What this task involves:
Somewhere below is a line with "Definition get_outgoing (g" and, later, a line with "Definition add_node (node"; repeat those two lines and all the lines between them, exactly as they are.

:::

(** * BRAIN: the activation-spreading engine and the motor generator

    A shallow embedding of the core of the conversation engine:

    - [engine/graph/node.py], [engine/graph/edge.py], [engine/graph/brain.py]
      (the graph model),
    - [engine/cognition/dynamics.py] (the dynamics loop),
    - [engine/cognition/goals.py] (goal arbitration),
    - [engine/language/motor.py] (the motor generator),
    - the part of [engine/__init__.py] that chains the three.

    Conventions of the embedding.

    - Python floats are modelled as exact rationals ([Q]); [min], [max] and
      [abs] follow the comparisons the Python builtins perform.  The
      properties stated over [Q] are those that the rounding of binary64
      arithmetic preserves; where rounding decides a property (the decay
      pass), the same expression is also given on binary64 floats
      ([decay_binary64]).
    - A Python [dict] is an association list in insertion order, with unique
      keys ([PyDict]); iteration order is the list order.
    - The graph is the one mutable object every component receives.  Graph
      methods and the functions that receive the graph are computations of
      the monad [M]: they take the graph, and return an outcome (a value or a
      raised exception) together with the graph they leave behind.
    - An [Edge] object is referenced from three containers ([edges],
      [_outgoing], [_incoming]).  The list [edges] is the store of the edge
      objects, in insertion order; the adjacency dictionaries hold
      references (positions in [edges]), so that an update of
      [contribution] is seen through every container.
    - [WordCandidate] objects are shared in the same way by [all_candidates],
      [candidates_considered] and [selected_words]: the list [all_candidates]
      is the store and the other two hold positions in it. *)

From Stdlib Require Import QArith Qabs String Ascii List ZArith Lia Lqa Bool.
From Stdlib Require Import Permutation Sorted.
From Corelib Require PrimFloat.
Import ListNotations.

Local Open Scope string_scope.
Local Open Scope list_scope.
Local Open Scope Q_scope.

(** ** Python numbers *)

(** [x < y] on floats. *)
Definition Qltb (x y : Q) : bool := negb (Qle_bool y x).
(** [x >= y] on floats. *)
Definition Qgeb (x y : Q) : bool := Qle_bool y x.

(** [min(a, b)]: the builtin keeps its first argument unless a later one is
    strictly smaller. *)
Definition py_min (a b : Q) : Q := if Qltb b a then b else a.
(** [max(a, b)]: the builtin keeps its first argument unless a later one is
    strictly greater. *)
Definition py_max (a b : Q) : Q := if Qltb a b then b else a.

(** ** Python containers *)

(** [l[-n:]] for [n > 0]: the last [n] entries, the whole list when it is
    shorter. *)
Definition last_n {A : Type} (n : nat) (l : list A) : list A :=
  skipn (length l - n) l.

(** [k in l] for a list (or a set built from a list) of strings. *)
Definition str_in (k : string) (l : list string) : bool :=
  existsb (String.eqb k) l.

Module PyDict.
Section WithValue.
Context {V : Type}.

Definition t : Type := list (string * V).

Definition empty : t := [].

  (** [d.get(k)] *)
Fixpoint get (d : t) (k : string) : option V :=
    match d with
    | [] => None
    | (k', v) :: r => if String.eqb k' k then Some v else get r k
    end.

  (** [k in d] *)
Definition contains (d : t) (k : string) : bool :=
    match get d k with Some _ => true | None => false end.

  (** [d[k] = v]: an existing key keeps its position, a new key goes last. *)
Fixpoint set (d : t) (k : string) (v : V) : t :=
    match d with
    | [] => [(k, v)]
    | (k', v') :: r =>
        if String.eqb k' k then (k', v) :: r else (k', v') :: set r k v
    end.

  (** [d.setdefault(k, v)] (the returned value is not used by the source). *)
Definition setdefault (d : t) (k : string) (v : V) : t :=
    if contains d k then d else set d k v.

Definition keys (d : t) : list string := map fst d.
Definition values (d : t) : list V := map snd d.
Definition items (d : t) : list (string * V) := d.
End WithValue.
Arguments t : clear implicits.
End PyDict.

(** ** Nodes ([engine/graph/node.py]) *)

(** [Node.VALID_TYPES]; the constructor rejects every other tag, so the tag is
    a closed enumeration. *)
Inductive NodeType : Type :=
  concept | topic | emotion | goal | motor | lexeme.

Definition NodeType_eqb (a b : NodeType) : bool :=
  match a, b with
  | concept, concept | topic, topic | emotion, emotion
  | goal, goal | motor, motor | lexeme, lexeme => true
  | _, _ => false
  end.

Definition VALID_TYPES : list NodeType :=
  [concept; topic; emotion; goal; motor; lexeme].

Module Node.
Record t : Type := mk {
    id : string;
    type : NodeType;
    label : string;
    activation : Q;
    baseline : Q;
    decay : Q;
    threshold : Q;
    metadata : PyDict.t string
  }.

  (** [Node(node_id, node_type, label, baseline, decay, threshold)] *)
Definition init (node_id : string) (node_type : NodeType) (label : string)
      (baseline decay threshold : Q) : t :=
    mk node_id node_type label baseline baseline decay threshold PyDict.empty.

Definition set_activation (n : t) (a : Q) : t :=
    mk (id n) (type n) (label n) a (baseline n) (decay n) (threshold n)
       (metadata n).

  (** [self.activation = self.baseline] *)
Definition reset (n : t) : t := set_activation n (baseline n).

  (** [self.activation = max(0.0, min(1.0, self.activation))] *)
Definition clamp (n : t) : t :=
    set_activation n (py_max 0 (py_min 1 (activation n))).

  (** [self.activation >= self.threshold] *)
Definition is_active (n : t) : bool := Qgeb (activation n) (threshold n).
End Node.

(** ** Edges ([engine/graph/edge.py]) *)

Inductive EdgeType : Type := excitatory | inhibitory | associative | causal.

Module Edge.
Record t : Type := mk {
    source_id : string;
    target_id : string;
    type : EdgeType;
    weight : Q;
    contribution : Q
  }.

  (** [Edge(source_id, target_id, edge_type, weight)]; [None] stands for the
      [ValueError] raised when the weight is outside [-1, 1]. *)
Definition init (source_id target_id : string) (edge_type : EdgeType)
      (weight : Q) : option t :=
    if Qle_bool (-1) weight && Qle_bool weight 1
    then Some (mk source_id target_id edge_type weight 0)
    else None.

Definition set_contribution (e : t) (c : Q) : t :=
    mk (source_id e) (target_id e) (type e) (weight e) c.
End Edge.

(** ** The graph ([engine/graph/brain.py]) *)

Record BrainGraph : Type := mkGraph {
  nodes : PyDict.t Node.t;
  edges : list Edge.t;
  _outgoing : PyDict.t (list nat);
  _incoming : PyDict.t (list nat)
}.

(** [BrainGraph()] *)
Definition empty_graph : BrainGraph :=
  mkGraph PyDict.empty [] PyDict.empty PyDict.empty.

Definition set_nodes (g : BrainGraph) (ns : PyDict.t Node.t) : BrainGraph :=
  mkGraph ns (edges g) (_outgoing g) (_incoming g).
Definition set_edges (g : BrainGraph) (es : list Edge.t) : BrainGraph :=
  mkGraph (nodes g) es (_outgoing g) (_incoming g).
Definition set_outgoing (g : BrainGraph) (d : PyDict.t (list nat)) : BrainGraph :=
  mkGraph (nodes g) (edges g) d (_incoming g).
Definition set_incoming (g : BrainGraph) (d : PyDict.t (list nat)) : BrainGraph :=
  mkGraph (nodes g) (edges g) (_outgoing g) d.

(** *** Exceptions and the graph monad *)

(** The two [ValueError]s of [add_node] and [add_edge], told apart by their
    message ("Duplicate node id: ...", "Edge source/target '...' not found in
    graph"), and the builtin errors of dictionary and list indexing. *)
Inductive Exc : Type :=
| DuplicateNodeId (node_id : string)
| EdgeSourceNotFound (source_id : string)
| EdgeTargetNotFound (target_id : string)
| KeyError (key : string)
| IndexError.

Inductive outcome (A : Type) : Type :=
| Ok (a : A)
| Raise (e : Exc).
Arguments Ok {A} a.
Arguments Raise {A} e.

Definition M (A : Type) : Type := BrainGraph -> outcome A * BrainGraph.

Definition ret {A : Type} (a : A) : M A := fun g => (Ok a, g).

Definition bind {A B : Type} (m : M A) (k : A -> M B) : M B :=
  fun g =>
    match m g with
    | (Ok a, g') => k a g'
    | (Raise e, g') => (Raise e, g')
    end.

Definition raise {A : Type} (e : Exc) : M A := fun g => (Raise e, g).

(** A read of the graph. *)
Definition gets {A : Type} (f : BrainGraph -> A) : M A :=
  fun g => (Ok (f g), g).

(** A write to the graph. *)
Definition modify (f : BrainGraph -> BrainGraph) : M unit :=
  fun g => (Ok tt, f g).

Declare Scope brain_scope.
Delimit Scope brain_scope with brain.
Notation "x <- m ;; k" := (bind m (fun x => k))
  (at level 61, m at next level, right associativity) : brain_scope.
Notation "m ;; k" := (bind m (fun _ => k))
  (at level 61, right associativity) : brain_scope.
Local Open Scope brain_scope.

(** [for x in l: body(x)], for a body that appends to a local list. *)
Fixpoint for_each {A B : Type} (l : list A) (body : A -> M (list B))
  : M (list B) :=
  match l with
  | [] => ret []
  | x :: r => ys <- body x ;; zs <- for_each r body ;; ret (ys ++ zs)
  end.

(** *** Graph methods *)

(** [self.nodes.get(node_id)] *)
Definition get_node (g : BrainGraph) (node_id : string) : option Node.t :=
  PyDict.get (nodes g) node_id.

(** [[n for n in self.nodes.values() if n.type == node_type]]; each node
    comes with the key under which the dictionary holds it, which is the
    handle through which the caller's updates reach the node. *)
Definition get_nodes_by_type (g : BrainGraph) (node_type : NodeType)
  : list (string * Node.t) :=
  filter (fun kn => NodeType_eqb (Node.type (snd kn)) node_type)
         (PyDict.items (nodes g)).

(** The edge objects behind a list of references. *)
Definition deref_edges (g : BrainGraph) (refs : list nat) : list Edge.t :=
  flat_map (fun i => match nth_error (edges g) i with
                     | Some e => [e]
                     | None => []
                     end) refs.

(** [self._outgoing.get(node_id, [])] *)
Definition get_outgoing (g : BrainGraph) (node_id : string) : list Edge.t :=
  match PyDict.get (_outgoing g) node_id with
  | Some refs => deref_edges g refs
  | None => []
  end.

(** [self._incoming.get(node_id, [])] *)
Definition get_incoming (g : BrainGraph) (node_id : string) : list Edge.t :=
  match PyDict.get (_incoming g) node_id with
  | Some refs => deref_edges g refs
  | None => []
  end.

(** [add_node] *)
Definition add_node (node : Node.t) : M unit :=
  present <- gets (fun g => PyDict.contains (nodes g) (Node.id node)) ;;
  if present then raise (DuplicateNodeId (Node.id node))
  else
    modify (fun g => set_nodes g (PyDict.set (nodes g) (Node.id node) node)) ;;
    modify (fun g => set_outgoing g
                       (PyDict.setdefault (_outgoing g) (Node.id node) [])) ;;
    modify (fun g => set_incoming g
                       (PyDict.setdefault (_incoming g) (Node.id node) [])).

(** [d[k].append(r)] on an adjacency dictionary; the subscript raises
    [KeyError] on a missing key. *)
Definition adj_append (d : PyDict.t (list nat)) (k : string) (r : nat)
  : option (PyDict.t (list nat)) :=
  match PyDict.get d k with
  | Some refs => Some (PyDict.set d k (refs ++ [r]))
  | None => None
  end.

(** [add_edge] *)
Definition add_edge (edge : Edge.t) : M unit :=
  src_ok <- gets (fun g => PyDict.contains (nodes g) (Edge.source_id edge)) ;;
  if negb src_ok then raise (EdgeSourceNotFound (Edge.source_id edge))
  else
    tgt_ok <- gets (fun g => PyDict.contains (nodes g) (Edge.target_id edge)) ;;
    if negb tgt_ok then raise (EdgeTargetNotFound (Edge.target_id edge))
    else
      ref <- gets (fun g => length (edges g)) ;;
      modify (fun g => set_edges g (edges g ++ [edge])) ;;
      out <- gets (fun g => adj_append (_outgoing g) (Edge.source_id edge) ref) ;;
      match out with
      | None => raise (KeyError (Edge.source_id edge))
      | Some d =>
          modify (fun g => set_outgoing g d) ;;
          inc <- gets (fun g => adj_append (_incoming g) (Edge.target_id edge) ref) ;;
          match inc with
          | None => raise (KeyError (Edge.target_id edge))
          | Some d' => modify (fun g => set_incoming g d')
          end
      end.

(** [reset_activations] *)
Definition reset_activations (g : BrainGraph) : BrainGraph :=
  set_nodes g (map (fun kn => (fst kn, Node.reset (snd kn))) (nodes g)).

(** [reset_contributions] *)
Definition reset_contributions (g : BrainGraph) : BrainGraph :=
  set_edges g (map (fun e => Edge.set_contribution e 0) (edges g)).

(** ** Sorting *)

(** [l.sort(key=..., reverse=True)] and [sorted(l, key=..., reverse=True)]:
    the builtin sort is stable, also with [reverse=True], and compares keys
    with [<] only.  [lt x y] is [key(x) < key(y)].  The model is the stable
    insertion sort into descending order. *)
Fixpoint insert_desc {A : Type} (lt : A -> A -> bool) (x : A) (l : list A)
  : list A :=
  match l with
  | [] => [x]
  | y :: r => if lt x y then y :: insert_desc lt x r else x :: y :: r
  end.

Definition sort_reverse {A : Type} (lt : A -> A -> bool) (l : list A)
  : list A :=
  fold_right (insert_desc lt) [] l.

:::

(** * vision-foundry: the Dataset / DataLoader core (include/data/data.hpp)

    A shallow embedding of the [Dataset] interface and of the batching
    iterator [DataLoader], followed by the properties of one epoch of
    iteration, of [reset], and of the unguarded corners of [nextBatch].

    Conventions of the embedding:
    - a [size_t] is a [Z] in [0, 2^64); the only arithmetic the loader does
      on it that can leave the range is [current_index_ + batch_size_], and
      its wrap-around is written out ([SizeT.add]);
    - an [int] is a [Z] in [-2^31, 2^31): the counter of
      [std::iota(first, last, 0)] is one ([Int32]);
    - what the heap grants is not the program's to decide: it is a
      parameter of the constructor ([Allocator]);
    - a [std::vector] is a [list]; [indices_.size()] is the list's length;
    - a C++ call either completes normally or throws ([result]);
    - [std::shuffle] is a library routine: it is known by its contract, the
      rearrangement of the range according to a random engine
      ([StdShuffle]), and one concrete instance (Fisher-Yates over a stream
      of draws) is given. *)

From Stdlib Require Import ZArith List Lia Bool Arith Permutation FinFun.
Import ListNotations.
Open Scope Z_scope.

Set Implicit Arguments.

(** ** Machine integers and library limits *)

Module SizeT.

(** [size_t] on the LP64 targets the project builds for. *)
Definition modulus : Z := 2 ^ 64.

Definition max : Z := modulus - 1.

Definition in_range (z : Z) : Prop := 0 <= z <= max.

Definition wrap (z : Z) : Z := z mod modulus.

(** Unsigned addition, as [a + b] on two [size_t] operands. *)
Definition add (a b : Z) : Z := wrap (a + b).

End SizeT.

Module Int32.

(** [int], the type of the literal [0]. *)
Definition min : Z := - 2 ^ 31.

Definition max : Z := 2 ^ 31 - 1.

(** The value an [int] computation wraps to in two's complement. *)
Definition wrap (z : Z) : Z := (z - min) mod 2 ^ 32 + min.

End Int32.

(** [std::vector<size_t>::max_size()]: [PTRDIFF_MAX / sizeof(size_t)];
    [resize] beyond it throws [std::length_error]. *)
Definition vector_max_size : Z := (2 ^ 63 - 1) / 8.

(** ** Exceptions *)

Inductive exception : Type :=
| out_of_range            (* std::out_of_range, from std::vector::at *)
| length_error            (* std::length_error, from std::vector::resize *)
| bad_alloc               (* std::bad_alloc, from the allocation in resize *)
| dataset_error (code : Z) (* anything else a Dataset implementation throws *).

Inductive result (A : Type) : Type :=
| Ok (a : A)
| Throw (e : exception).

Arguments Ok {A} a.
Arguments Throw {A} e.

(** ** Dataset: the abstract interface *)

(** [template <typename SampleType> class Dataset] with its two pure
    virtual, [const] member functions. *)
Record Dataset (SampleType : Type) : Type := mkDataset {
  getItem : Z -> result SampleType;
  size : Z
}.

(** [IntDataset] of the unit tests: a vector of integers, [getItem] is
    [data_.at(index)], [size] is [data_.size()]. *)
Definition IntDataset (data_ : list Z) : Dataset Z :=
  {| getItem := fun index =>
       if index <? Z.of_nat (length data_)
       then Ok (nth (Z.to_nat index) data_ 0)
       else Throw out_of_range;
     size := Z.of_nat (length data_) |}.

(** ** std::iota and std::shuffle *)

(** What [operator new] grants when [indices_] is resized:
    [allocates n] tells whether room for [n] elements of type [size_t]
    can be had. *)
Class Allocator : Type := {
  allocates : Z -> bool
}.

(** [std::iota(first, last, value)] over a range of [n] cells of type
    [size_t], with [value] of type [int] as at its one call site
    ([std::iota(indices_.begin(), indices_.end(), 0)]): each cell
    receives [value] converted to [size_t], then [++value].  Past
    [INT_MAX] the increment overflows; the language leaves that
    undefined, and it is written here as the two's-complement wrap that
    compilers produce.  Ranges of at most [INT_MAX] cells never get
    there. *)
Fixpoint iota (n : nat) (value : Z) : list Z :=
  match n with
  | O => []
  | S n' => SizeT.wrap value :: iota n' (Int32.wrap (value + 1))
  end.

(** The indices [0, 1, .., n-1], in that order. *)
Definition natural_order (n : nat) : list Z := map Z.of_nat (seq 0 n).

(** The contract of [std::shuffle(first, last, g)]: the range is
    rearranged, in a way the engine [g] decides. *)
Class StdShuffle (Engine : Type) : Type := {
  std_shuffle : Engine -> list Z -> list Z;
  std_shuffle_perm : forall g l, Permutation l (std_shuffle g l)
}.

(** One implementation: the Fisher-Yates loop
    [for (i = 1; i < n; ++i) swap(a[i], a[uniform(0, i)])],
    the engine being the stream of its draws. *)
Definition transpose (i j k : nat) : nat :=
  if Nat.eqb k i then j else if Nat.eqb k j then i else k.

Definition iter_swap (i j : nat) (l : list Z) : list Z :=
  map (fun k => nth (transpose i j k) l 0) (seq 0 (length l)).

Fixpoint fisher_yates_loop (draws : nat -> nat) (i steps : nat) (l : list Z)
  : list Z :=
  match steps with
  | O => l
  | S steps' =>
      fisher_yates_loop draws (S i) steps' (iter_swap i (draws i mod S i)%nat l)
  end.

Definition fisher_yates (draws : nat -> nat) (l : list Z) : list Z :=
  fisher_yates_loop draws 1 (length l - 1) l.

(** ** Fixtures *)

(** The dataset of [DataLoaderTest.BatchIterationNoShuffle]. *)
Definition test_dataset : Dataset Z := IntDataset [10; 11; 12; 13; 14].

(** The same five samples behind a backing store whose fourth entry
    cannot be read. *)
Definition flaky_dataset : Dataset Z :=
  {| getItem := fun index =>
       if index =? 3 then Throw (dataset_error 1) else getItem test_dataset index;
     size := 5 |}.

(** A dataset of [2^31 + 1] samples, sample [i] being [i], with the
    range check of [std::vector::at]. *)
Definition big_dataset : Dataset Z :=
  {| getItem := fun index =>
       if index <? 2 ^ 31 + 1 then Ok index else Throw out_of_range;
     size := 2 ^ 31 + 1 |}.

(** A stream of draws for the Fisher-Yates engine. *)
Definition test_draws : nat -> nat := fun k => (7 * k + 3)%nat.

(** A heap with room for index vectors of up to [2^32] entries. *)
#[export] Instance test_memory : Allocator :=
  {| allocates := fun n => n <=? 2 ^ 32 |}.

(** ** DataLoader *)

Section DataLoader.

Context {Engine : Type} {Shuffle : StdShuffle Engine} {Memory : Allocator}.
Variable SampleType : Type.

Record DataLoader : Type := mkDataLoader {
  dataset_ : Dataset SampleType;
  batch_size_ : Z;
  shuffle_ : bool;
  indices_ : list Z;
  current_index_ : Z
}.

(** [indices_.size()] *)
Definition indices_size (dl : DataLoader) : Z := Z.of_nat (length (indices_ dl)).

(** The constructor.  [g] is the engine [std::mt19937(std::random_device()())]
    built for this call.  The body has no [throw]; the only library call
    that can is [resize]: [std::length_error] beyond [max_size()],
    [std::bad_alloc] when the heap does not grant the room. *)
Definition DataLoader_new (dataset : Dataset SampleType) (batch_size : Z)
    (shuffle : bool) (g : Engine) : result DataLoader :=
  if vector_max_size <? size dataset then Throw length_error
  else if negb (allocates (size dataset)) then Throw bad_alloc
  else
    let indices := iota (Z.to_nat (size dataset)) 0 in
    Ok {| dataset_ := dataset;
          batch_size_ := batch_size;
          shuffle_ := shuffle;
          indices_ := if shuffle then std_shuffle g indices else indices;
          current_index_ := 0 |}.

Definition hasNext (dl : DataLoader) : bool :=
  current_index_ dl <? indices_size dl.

:::

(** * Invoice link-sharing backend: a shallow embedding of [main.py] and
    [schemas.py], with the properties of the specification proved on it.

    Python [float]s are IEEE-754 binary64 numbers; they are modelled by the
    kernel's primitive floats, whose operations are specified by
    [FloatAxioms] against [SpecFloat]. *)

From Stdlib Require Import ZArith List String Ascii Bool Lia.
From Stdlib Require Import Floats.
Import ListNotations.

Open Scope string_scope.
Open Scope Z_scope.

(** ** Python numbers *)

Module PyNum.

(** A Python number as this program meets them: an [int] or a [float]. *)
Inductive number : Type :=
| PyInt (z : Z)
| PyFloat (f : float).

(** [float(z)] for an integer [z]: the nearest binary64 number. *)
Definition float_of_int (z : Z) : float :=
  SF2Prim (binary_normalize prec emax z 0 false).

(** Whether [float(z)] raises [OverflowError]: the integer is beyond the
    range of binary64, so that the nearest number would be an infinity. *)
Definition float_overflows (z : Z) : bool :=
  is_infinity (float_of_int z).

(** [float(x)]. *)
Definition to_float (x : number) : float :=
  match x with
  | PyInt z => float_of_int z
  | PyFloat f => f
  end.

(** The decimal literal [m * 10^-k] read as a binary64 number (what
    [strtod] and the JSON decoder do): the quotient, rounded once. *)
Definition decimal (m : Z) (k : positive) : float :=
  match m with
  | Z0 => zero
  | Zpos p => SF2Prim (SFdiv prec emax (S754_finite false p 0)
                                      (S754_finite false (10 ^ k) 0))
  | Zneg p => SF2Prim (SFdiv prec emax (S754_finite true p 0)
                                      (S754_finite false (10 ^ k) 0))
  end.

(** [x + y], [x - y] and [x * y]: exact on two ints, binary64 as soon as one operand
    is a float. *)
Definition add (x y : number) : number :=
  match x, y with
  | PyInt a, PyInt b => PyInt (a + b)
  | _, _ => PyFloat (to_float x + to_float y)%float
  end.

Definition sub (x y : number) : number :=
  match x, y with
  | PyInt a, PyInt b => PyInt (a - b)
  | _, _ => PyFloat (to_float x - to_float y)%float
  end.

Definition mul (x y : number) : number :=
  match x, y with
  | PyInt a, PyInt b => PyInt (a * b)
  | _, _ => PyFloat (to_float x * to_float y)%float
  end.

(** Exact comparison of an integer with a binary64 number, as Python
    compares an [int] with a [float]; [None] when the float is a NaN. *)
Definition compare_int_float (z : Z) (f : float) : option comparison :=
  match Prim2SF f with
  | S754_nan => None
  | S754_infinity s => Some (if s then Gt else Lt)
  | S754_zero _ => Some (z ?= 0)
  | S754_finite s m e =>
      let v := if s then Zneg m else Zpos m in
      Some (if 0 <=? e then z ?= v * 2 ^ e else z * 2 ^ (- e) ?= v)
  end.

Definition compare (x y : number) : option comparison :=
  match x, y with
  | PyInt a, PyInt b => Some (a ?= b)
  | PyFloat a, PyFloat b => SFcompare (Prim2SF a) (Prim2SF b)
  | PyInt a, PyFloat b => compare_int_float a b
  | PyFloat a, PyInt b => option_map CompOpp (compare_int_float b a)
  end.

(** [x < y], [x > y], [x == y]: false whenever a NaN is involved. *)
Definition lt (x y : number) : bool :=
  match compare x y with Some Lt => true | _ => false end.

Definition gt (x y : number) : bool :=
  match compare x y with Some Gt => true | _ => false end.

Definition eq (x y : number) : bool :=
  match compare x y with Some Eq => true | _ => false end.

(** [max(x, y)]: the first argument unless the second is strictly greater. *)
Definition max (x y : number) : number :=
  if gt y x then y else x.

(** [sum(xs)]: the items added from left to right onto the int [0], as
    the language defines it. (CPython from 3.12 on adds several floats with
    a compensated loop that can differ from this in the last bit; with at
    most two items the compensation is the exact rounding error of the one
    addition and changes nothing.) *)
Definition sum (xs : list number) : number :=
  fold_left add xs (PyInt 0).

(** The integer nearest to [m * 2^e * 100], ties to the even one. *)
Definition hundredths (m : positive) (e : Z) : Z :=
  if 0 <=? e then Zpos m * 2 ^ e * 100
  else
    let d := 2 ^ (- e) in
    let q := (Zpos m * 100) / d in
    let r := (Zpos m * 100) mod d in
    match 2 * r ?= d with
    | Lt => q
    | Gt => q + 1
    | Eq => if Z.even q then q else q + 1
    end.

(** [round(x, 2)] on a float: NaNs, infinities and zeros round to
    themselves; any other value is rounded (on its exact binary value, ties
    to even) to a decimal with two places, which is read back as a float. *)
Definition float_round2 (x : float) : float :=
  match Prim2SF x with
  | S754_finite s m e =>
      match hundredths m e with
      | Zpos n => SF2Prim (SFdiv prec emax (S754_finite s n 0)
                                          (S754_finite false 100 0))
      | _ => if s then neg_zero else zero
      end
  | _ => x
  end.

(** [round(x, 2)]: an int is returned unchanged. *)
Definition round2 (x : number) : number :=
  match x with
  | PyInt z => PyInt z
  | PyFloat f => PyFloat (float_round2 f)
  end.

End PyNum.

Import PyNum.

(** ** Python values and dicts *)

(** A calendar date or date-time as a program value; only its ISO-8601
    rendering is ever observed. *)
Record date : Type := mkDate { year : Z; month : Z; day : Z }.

:::

Answer for this exercise:
Definition get_outgoing (g : BrainGraph) (node_id : string) : list Edge.t :=
  match PyDict.get (_outgoing g) node_id with
  | Some refs => deref_edges g refs
  | None => []
  end.

(** [self._incoming.get(node_id, [])] *)
Definition get_incoming (g : BrainGraph) (node_id : string) : list Edge.t :=
  match PyDict.get (_incoming g) node_id with
  | Some refs => deref_edges g refs
  | None => []
  end.

(** [add_node] *)
Definition add_node (node : Node.t) : M unit :=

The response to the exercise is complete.